Italiana con pedigrí
La cocina es italiana en la expresión más fiel del enunciado, como siempre ha ocurrido en los negocios de Antino. Ortodoxia, calidad en los productos y técnica depurada se dan la mano para ir algo más allá de la pasta y el arroz. Lo hace con una vitella tonnata ligera, suave y untuosa en la que, como siempre, es más importante la mayonesa que el sabor de la carne, funcionan las setas cultivadas guisadas, cumple con la mozzarella con la simple adicción de tomate y hojas de albahaca, y podría ir más lejos con los langostinos, resolviendo la sequedad natural del producto cuando se cocina abierto.

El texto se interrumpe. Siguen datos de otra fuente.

(* ===== verification/Create.v ===== *)
(** * Creating a file (path_create_inode of kernel/fs/dir.c, inode_create of kernel/fs/inode.c)

    The theorem: creating a file takes the first free number of the bitmap of inodes, writes
    the new inode and inserts its name in the directory the path leads to; where the name is
    there already the call returns the inode it leads to.  The tree of Path.v grows by exactly
    one inode and one name. *)

From S2P Require Import Prelude Bytes Kernel Lock Str Pmem Vm Sched Virtio Buf Bitmap Uvm Inode Dir Path Link Destroy Unlink.

(** ** The bitmap of inodes *)

(** The place of inode [n], which is not in use: a block of inodes of its own. *)
Record free_place (H : gmap nat Z) (D : gmap Z (list Z)) (sb : super_block) (T : gset Z) (n : Z) : Prop := {
  fp_block : ∃ di, readable H D (inode_block sb (stub n)) di ∧ block_ok di;
  fp_map : inode_block sb (stub n) ≠ inode_bitmap_start sb;
  fp_data : inode_block sb (stub n) ≠ data_bitmap_start sb;
  fp_dir m : m ∈ T → is_dir D sb m = true → i_addrs (node D sb m) !! O ≠ Some (inode_block sb (stub n)) }.

(** The bits of the inodes in use are set, and every clear bit stands for a place. *)
Record inodes_ok (H : gmap nat Z) (D : gmap Z (list Z)) (sb : super_block) (T : gset Z) (d : list Z) : Prop := {
  ib_map : readable H D (inode_bitmap_start sb) d;
  ib_ok : block_ok d;
  ib_used n : n ∈ T → bit_of d (Z.to_nat n) = true ∧ inode_block sb (stub n) ≠ inode_bitmap_start sb;
  ib_dir n : n ∈ T → is_dir D sb n = true → i_addrs (node D sb n) !! O ≠ Some (inode_bitmap_start sb);
  ib_free k : (k < NBITS)%nat → bit_of d k = false → free_place H D sb T (Z.of_nat k) }.

(** The bitmap of the data blocks is apart from the tree. *)
Record data_map (H : gmap nat Z) (D : gmap Z (list Z)) (sb : super_block) (T : gset Z) (dd : list Z) : Prop := {
  dm_layout : data_layout sb;
  dm_map : readable H D (data_bitmap_start sb) dd;
  dm_ok : block_ok dd;
  dm_apart : inode_bitmap_start sb ≠ data_bitmap_start sb;
  dm_inode n : n ∈ T → inode_block sb (stub n) ≠ data_bitmap_start sb;
  dm_dir n : n ∈ T → is_dir D sb n = true → i_addrs (node D sb n) !! O ≠ Some (data_bitmap_start sb) }.

(** A new inode with one link and no data, and the disk with it. *)
Definition new_inode (ty ma mi n : Z) : inode := mk_inode ty ma mi 1 0 (replicate N_ADDRS 0) n 0 true.

Definition with_inode (sb : super_block) (d : list Z) (k : nat) (x : inode) (D : gmap Z (list Z)) : gmap Z (list Z) :=
  put_node sb x (<[inode_bitmap_start sb := set_bit d k]> D).

Section grow.
  Context (H : gmap nat Z) (D : gmap Z (list Z)) (sb : super_block) (T : gset Z) (d : list Z) (k : nat) (ty ma mi : Z).
  Context (Hok : fs_ok H D sb T) (Hib : inodes_ok H D sb T d) (Hlc : least_clear d k).
  Context (Hty : 0 ≤ ty < 2^16) (Hma : 0 ≤ ma < 2^16) (Hmi : 0 ≤ mi < 2^16) (Hfile : ty ≠ FT_DIR).

Notation n := (Z.of_nat k).
Notation x := (new_inode ty ma mi n).
Notation D1 := (with_inode sb d k x D).

Lemma new_range : 0 ≤ n < INODE_NUM_UNUSED.
Proof. destruct Hlc as [Hk _]. unfold NBITS, BLOCK_SIZE, INODE_NUM_UNUSED in *. lia. Qed.

Lemma new_not_in : n ∉ T.
Proof. intros Hn. destruct (ib_used _ _ _ _ _ Hib n Hn) as [Hb _]. rewrite Nat2Z.id in Hb. destruct Hlc as (_ & Hc & _). congruence. Qed.

Lemma new_place : free_place H D sb T n.
Proof. apply (ib_free _ _ _ _ _ Hib); apply Hlc. Qed.

Lemma new_wf : inode_wf x.
Proof. split; try done; [cbn; lia..|]. by apply Forall_replicate. Qed.

Lemma new_block : ∃ di, readable H D (inode_block sb x) di ∧ block_ok di ∧
  (<[inode_bitmap_start sb := set_bit d k]> D) !! inode_block sb x = Some di.
Proof.
  destruct (fp_block _ _ _ _ _ new_place) as (di & Hr & Hb). exists di. split; [done|]. split; [done|].
  rewrite lookup_insert_ne; [apply Hr|]. intros E. by apply (fp_map _ _ _ _ _ new_place).
Qed.

Lemma new_inode_block : ∃ di, D1 !! inode_block sb x = Some di ∧ block_ok di.
Proof.
  destruct new_block as (di & _ & [Hl Hb] & Hdi). unfold with_inode. rewrite (put_node_eq _ _ _ di Hdi), lookup_insert_eq.
  pose proof (length_disk_inode x (iw_len _ new_wf)). pose proof (inode_off_bound x). eexists. split; [done|]. split.
  - rewrite length_splice; [done|lia].
  - apply splice_ok; [apply disk_inode_ok|done].
Qed.

(** The disk elsewhere. *)
Lemma grow_other b : b ≠ inode_bitmap_start sb → b ≠ inode_block sb x → D1 !! b = D !! b.
Proof.
  intros H1 H2. unfold with_inode. destruct new_block as (di & _ & _ & Hdi).
  rewrite (put_node_eq _ _ _ di Hdi), !lookup_insert_ne by congruence. done.
Qed.

Lemma grow_node m : 0 ≤ m < 2^16 → inode_block sb (stub m) ≠ inode_bitmap_start sb →
  node D1 sb m = if decide (m = n) then x else node D sb m.
Proof.
  intros Hm Hb. destruct new_block as (di & _ & Hbk & Hdi). pose proof new_range. unfold INODE_NUM_UNUSED in *.
  unfold with_inode. rewrite (node_put sb x _ di m Hdi (proj1 Hbk) new_wf); [|cbn; lia|done].
  cbn [inode_num new_inode]. case_decide; [done|]. unfold node. by rewrite lookup_insert_ne.
Qed.

Lemma grow_old m : m ∈ T → node D1 sb m = node D sb m.
Proof.
  intros Hm. rewrite grow_node; [|by eapply num_range|by apply (ib_used _ _ _ _ _ Hib)].
  rewrite decide_False; [done|]. intros ->. by apply new_not_in.
Qed.

Lemma grow_new : node D1 sb n = x.
Proof.
  rewrite grow_node, decide_True; [done|done| |apply new_place]. pose proof new_range. unfold INODE_NUM_UNUSED in *. lia.
Qed.

Lemma grow_is_dir m : m ∈ {[ n ]} ∪ T → is_dir D1 sb m = true → m ∈ T ∧ is_dir D sb m = true.
Proof.
  unfold is_dir. intros [->%elem_of_singleton|Hm]%elem_of_union.
  - rewrite grow_new. cbn. intros E%Z.eqb_eq. done.
  - by rewrite grow_old.
Qed.

Lemma grow_data m blk : m ∈ T → is_dir D sb m = true → i_addrs (node D sb m) !! O = Some blk → D1 !! blk = D !! blk.
Proof.
  intros Hm Hd Hb. apply grow_other; intros ->.
  - by apply (ib_dir _ _ _ _ _ Hib m).
  - by apply (fp_dir _ _ _ _ _ new_place m).
Qed.

Lemma grow_entries m : m ∈ T → is_dir D sb m = true → dir_entries D1 (node D1 sb m) = dir_entries D (node D sb m).
Proof.
  intros Hm Hd. rewrite grow_old by done. unfold dir_entries. destruct (i_addrs (node D sb m) !! O) as [blk|] eqn:E; [|done].
  cbn [mbind option_bind]. by rewrite (grow_data m blk).
Qed.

La pasta solo es una parte de la cocina italiana, y no la mayor, aunque sea la más popular. En la cocina de Antino se trabaja sobre la base de pastas de calidad que hablan de una parte más que aceptable de un espectro que se antoja monumental –spaghetti, tagliatelle, ravioli, maccheroni, paccheri, mezzemaniche,penne rigate, tortelloni, ghitarrini…- y que en esta casa alternan preparaciones específicas con otras más convencionales.
Veo pasar una spaguetti alle vongole que me dejan con ganas, pero me compensan con unos ravioles rellenos de foie-gras en los que me interesan más la forma, la calidad y la cocción de la pasta que el relleno. Nada que decir sobre las concesiones a la galería salvo que en este comedor suelen ser cabales: cuando anuncian trufa, es de verdad. Los espaguetis con erizos y botarga están a buen nivel, aunque prefiero los paccheri -o tal vez sen mezze maniche; no me fijé en el interior, que en los primeros es liso- alla amatriciana. Se curan en salud con el público local añadiendo algo de queso y ofreciendo más en la mesa, pero se me antoja innecesario. La amatriciana brilla sola y no necesita que la solapen.

La carta se alarga con platos fuertes y guisos de carne. El conejo estofado con papas al horno es una buena referencia. Llega una pierna completa de conejo guisada con cebollas glaseadas, piñones y aceitunas y servida con unas espectaculares papas cortadas en dados y horneadas que engrandecen el plato. Un buen semifreddo de pistacho remata una comida que hace cuarenta años y servida en Europa hubiera presentado como un exponente de la normalidad culinaria, aunque a estas alturas supera con mucho lo habitual.

La Cantina de Epicuro mantiene una bodega italiana que llama la atención, sigue exigiendo reserva previa, aunque la terraza puede ir más desahogada a mediodía y el servicio está bien dirigido. Es un negocio jovcen pero no es un restaurante para jóvenes. Hereda parte de su clientela de las relaciones tejidas en Symposium y no es un restaurante barato, como otros italianos al uso. Por eso extraña que la carta se recite de viva voz. Sabemos que los limeños nos resbalan pequeñeces como las facturas, pero los hay que agradecen -agradecemos- saber cuanto nos va a costar la comida antes de hacer la comanda.
Para suerte de todos -empresa y comensales- La Cantina de Epicuro no está en las listas y, lo que es mejor, no se espera verle por allí: ganancia para los que importan, que somos los comensales.